Start of Block

(* ===== verification/SyncHeaders.v ===== *)
(** * The header index of the synchronizer

    [HeaderView] and the header part of [SyncSharedState] of
    [sync/src/types.rs]: views with a skip pointer, the search for an ancestor
    that follows the pointers, and the locator a node sends to a peer. *)
From S2P Require Import Prelude Capacity Transactions Blocks Fixtures Epochs ChainStore.

Definition MAX_HEADERS_LEN : Z := 2000.

Record HeaderView := mkView {
  hv_inner : Header;
  hv_total_difficulty : Z;
  hv_total_uncles_count : Z;
  hv_skip_hash : option H256
}.

Definition HeaderView_new (inner : Header) (total_difficulty total_uncles_count : Z) : HeaderView :=
  mkView inner total_difficulty total_uncles_count None.

Definition hv_number (self : HeaderView) : Z := h_number (hv_inner self).
Definition hv_hash (self : HeaderView) : H256 := h_hash (hv_inner self).
Definition hv_parent_hash (self : HeaderView) : H256 := h_parent_hash (hv_inner self).

(** [x as i64] of a [u64]. *)
Definition as_i64 (x : Z) : Z := if decide (x < 2 ^ 63) then x else x - 2 ^ 64.

(** [n & (n - 1)] on [i64]; the subtraction overflows at the least value. *)
Definition invert_lowest_one {E} (n : Z) : outcome E Z :=
  if decide (n = - 2 ^ 63) then Panic else Ok (Z.land n (n - 1)).

Definition get_skip_height {E} (height : Z) : outcome E Z :=
  if decide (height < 2) then Ok 0
  else if decide (0 < Z.land height 1) then
    a ← invert_lowest_one (as_i64 height - 1);
    b ← invert_lowest_one a;
    cast U64_SIZE b +64 1
  else
    a ← invert_lowest_one (as_i64 height);
    Ok (cast U64_SIZE a).

Section ancestor.
Context {E : Type} (get_header_view : H256 -> option HeaderView).

(** The guard of the arm that follows the skip pointer. *)
Definition follow_skip (number number_skip number_skip_prev : Z) : outcome E bool :=
  if decide (number_skip = number) then Ok true
  else if decide (number < number_skip) then
    limit ← number_skip_prev +64 2;
    Ok (negb (bool_decide (limit < number_skip) && bool_decide (number <= number_skip_prev)))
  else Ok false.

End of Block

# [Task details]
Write the data out once more, exactly as it was given.

# [Answer]
(* ===== verification/SyncHeaders.v ===== *)
(** * The header index of the synchronizer

    [HeaderView] and the header part of [SyncSharedState] of
    [sync/src/types.rs]: views with a skip pointer, the search for an ancestor
    that follows the pointers, and the locator a node sends to a peer. *)
From S2P Require Import Prelude Capacity Transactions Blocks Fixtures Epochs ChainStore.

Definition MAX_HEADERS_LEN : Z := 2000.

Record HeaderView := mkView {
  hv_inner : Header;
  hv_total_difficulty : Z;
  hv_total_uncles_count : Z;
  hv_skip_hash : option H256
}.

Definition HeaderView_new (inner : Header) (total_difficulty total_uncles_count : Z) : HeaderView :=
  mkView inner total_difficulty total_uncles_count None.

Definition hv_number (self : HeaderView) : Z := h_number (hv_inner self).
Definition hv_hash (self : HeaderView) : H256 := h_hash (hv_inner self).
Definition hv_parent_hash (self : HeaderView) : H256 := h_parent_hash (hv_inner self).

(** [x as i64] of a [u64]. *)
Definition as_i64 (x : Z) : Z := if decide (x < 2 ^ 63) then x else x - 2 ^ 64.

(** [n & (n - 1)] on [i64]; the subtraction overflows at the least value. *)
Definition invert_lowest_one {E} (n : Z) : outcome E Z :=
  if decide (n = - 2 ^ 63) then Panic else Ok (Z.land n (n - 1)).

Definition get_skip_height {E} (height : Z) : outcome E Z :=
  if decide (height < 2) then Ok 0
  else if decide (0 < Z.land height 1) then
    a ← invert_lowest_one (as_i64 height - 1);
    b ← invert_lowest_one a;
    cast U64_SIZE b +64 1
  else
    a ← invert_lowest_one (as_i64 height);
    Ok (cast U64_SIZE a).

Section ancestor.
Context {E : Type} (get_header_view : H256 -> option HeaderView).

(** The guard of the arm that follows the skip pointer. *)
Definition follow_skip (number number_skip number_skip_prev : Z) : outcome E bool :=
  if decide (number_skip = number) then Ok true
  else if decide (number < number_skip) then
    limit ← number_skip_prev +64 2;
    Ok (negb (bool_decide (limit < number_skip) && bool_decide (number <= number_skip_prev)))
  else Ok false.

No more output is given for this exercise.